Manager, Clinical Operations Site Management – Franchise Lead, CNS

This is a fully remote position, open to applicants in North Carolina.

📋 Description

• Deliver therapeutic and operational expertise throughout the lifecycle of program and project delivery.

• Ensure adequate resourcing for projects within the franchise.

• Collaborate with the therapeutic team to develop effective delivery strategies and solutions for franchise projects and programs.

• Serve as the primary contact for the Project Management Franchise Lead.

• Present during proposal defenses and client meetings as necessary to support new or ongoing business initiatives.

• Guarantee that Clinical Research Associates (CRAs) receive training on project specifics.

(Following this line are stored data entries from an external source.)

Lemma str_in_app_l n a b : str_in n a = true -> str_in n (a ++ b) = true.
Proof.
  rewrite !str_in_spec. intros (x & y & ->). exists x, (y ++ b). by rewrite !app_assoc_str.
Qed.

Lemma str_in_app_r n a b : str_in n b = true -> str_in n (a ++ b) = true.
Proof.
  rewrite !str_in_spec. intros (x & y & ->). exists (a ++ x), y. by rewrite !app_assoc_str.
Qed.

Lemma str_in_refl s : str_in s s = true.
Proof. apply str_in_spec. exists "", "". by rewrite app_nil_str. Qed.

Lemma str_in_trans a b c : str_in a b = true -> str_in b c = true -> str_in a c = true.
Proof.
  intros H (x & y & ->)%str_in_spec. apply str_in_app_r. by apply str_in_app_l.
Qed.

Lemma count_zero_skip n s k : str_in n s = false -> count_from n k s = 0.
Proof.
  revert k. induction s as [|c s IH]; intros k; [done |]. simpl.
  intros [Hp Hs]%orb_false_iff. destruct k; [|by apply IH]. by rewrite Hp, IH.
Qed.

(** A count of zero is absence. *)
Lemma str_count_zero n s : n <> "" -> str_count n s = 0 <-> str_in n s = false.
Proof.
  intros Hn. split; [|apply count_zero_skip]. unfold str_count.
  induction s as [|c s IH]; intros H.
  - destruct n; done.
  - simpl in *. destruct (String.prefix n (String c s)); [done |]. simpl. by apply IH.
Qed.

Lemma str_count_pos n s : n <> "" -> str_count n s <> 0 -> str_in n s = true.
Proof.
  intros Hn H. apply not_false_iff_true. intros E. by apply H, str_count_zero.
Qed.

(** What contains an absent text is absent. *)
Lemma count_super a b s : a <> "" -> str_in a b = true -> str_count a s = 0 -> str_count b s = 0.
Proof.
  intros Ha Hab Hc. assert (b <> "") as Hb.
  { intros ->. destruct a; [done |]. discriminate Hab. }
  apply str_count_zero; [done |]. apply str_count_zero in Hc; [|done].
  apply not_true_iff_false. intros Hbs. rewrite (str_in_trans a b s Hab Hbs) in Hc. discriminate.
Qed.
(* ===== verification/ResidentTail.v ===== *)
(** * Resident tails: a short cached remainder keeps the step's token budget

    Model of the helpers of [overlay/patch_resident_tail.py] and of the two
    chunk-size edits it makes in vLLM's scheduler.  The in-flight prefix hold
    it consults is the one of [PrefixAdmit]; vLLM's prefix-cache lookup is a
    parameter. *)
From stdpp Require Import base list gmap strings numbers.
From Stdlib Require Import ZArith Lia.
From S2P Require Import Prelude PrefixAdmit.

(** ** Data *)

(** The request attributes the overlay reads and writes, on top of those the
    prefix hold reads.  The stamp and the deferral counter are the overlay's
    own attributes; [settable] (of the inherited part) says whether the class
    accepts them. *)
Record treq := TReq {
  prefix_part : PrefixAdmit.request;
  num_prompt_tokens : option pyval;
  num_tokens : option pyval;
  block_hashes : option (list Z);
  _glm53_resident_tail : option pyval;
  _glm53_resident_tail_defers : option pyval
}.

Definition t_computed (r : treq) : option pyval := num_computed_tokens (prefix_part r).
Definition t_settable (r : treq) : bool := settable (prefix_part r).

Definition set_stamp (r : treq) (v : Z) : treq :=
  TReq (prefix_part r) (num_prompt_tokens r) (num_tokens r) (block_hashes r)
    (Some (VInt v)) (_glm53_resident_tail_defers r).
Definition set_defers (r : treq) (v : Z) : treq :=
  TReq (prefix_part r) (num_prompt_tokens r) (num_tokens r) (block_hashes r)
    (_glm53_resident_tail r) (Some (VInt v)).

(** A scheduler queue attribute: absent, not iterable, or a list of waiters. *)
Inductive wqueue :=
  | QAbsent
  | QNotIterable
  | QList (l : list treq).

Record scheduler := Scheduler {
  s_running : option (list treq);
  max_num_running_reqs : option pyval;
  s_block_size : option pyval;
  s_hash_block_size : option pyval;
  has_manager : bool;
  waiting : wqueue;
  skipped_waiting : wqueue
}.

(** ** Knobs *)

(** [_glm53_resident_tail_limit]: an inclusive bound; a missing or unusable
    value falls back to the default. *)
Definition _glm53_resident_tail_limit (env : environ) (name : string) (dflt lo hi : Z) : Z :=
  match (match env !! name with None => Some dflt | Some raw => parse_int raw end) with
  | None => dflt
  | Some value => if ((value <? lo) || (hi <? value))%Z then dflt else value
  end.

Definition _glm53_resident_tail_page (env : environ) : Z :=
  _glm53_resident_tail_limit env "GLM53_RESIDENT_TAIL_PAGE" 3584 64 65536.
Definition _glm53_resident_tail_tokens (env : environ) : Z :=
  _glm53_resident_tail_limit env "GLM53_RESIDENT_TAIL_TOKENS" 3584 1 65536.
Definition _glm53_resident_tail_steps (env : environ) : Z :=
  _glm53_resident_tail_limit env "GLM53_RESIDENT_TAIL_STEPS" 4 1 32.
(** A rollback of the computed tokens ends the crawl episode; the hold age
    stays.  Then the new position is recorded. *)
Definition note_position (st : gstate) (num_computed : Z) : gstate :=
  let st1 := match last_computed st with
             | Some last => if num_computed <? last
                            then GState (first_seen st) None None false (last_computed st) None None
                            else st
             | None => st
             end in
  GState (first_seen st1) (late_at st1) (cap st1) (done st1) (Some num_computed)
    (capped_at st1) (capped_s st1).

(** The crawl reached its bypass tail. *)
Definition finish_crawl (st : gstate) (now : Q) : gstate :=
  match late_at st with
  | Some _ =>
      if done st then st
      else let st1 := _glm53_set_capped st now false in
           GState (first_seen st1) (late_at st1) (cap st1) true (last_computed st1)
             (capped_at st1) (capped_s st1)
  | None => st
  end.

Definition ms (dt : Q) : Q := (dt * 1000)%Q.

(** The late cap [since] the request became late. *)
Definition aged_cap (cfg : config) (elapsed : Q) : Z :=
  if 0 <? escalate_ms cfg then
    let doublings := Z.min (Qfloor (ms elapsed / inject_Z (escalate_ms cfg))) 8 in
    Z.min (late_cap_max cfg) (Z.shiftl (late_cap cfg) doublings)
  else late_cap cfg.

(** The held branch: no bypass, a decoding peer, and the skip policy.  [st] is
    the (possibly fresh) state; the result is the returned value and state. *)
Definition held (cfg : config) (policy_cap remaining : Z) (now : Q) (st : gstate) : Z * gstate :=
  let seen := default now (first_seen st) in
  let st1 := GState (Some seen) (late_at st) (cap st) (done st) (last_computed st)
               (capped_at st) (capped_s st) in
  if negb (Qle_bool (inject_Z (max_wait_ms cfg)) (ms (now - seen))) then (policy_cap, st1)
  else
    let late := default now (late_at st1) in
    let c := aged_cap cfg (now - late) in
    let st2 := GState (first_seen st1) (Some late) (Some c) (done st1) (last_computed st1)
                 (capped_at st1) (capped_s st1) in
    (Z.max (Z.min c remaining) 1, _glm53_set_capped st2 now true).

(** The decision on a request with [remaining > 0], from the policy's answer and
    the request's state dict ([None] before it is created): the returned value
    and the dict afterwards. *)
Definition gate_core (cfg : config) (policy : option Z) (remaining num_computed : Z) (now : Q)
    (st0 : option gstate) : option Z * option gstate :=
  let st := (fun s => note_position s num_computed) <$> st0 in
  if remaining <=? warm_tokens cfg then (None, (fun s => finish_crawl s now) <$> st)
  else
    match policy with
    | None => (None, (fun s => _glm53_set_capped s now false) <$> st)
    | Some c =>
        if 0 <? c then (Some c, (fun s => _glm53_set_capped s now false) <$> st)
        else if max_wait_ms cfg <=? 0 then (Some c, st)
        else
          let s := default (GState None None None false (Some num_computed) None None) st in
          let '(r, s') := held cfg c remaining now s in (Some r, Some s')
    end.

• Ensure that Lead CRAs (LCRAs) are adequately trained to support the clinical scope of work, which includes reviewing standard operating procedures (SOPs), understanding quality issues (QI)/corrective and preventive actions (CAPA), and the Clinical Monitoring Plan.

• Coordinate with Worldwide Clinical Trials Global Quality Assurance to identify and provide training opportunities based on CAPA findings.

• Oversee the quality of clinical work performed by assigned staff.

• Facilitate collaboration among Project Management, Site Management, and Study Start-Up teams.

• Establish regular communication to include quality metrics (such as compliance with site visit reports, source data verification metrics, and on-site metrics) as well as overall project "health" metrics (such as data query status, adherence to the scope of work, and resource status).

• Conduct performance evaluations for direct reports.

⛳️ Requirements

• A four-year college degree with a major in biological, physical, health, pharmacy, or other related sciences, coupled with eight years of clinical research experience as a clinical research associate, OR equivalent education and training with ten years of clinical research experience as a clinical research associate.

• At least two years of management experience.

• Extensive experience in Central Nervous System (CNS) required.

• Strong understanding of protocols; therapeutic knowledge is preferred.

• Comprehensive global knowledge and practical understanding of the biopharma industry, including the drug development lifecycle and operational clinical trial delivery.

• Innovative and strategic thinker.

• Excellent oral and written communication abilities.

• Strong planning and organizational skills.

• Exceptional interpersonal skills.

• Proficient in problem-solving and decision-making.

• Keen attention to detail.

• Familiarity with clinical research principles and processes, including data collection and editing skills.

• Competence in navigating Electronic Data Capture (EDC) software such as InForm and Medidata.

• Solid knowledge of U.S. Food and Drug Administration (FDA) regulations, International Council for Harmonisation (ICH) guidelines, and the Health Insurance Portability and Accountability Act (HIPAA).

• Understanding of standard operating procedures.

🏝️ Benefits

• Competitive benefits package based on location.

• Commitment to pay equity and transparency.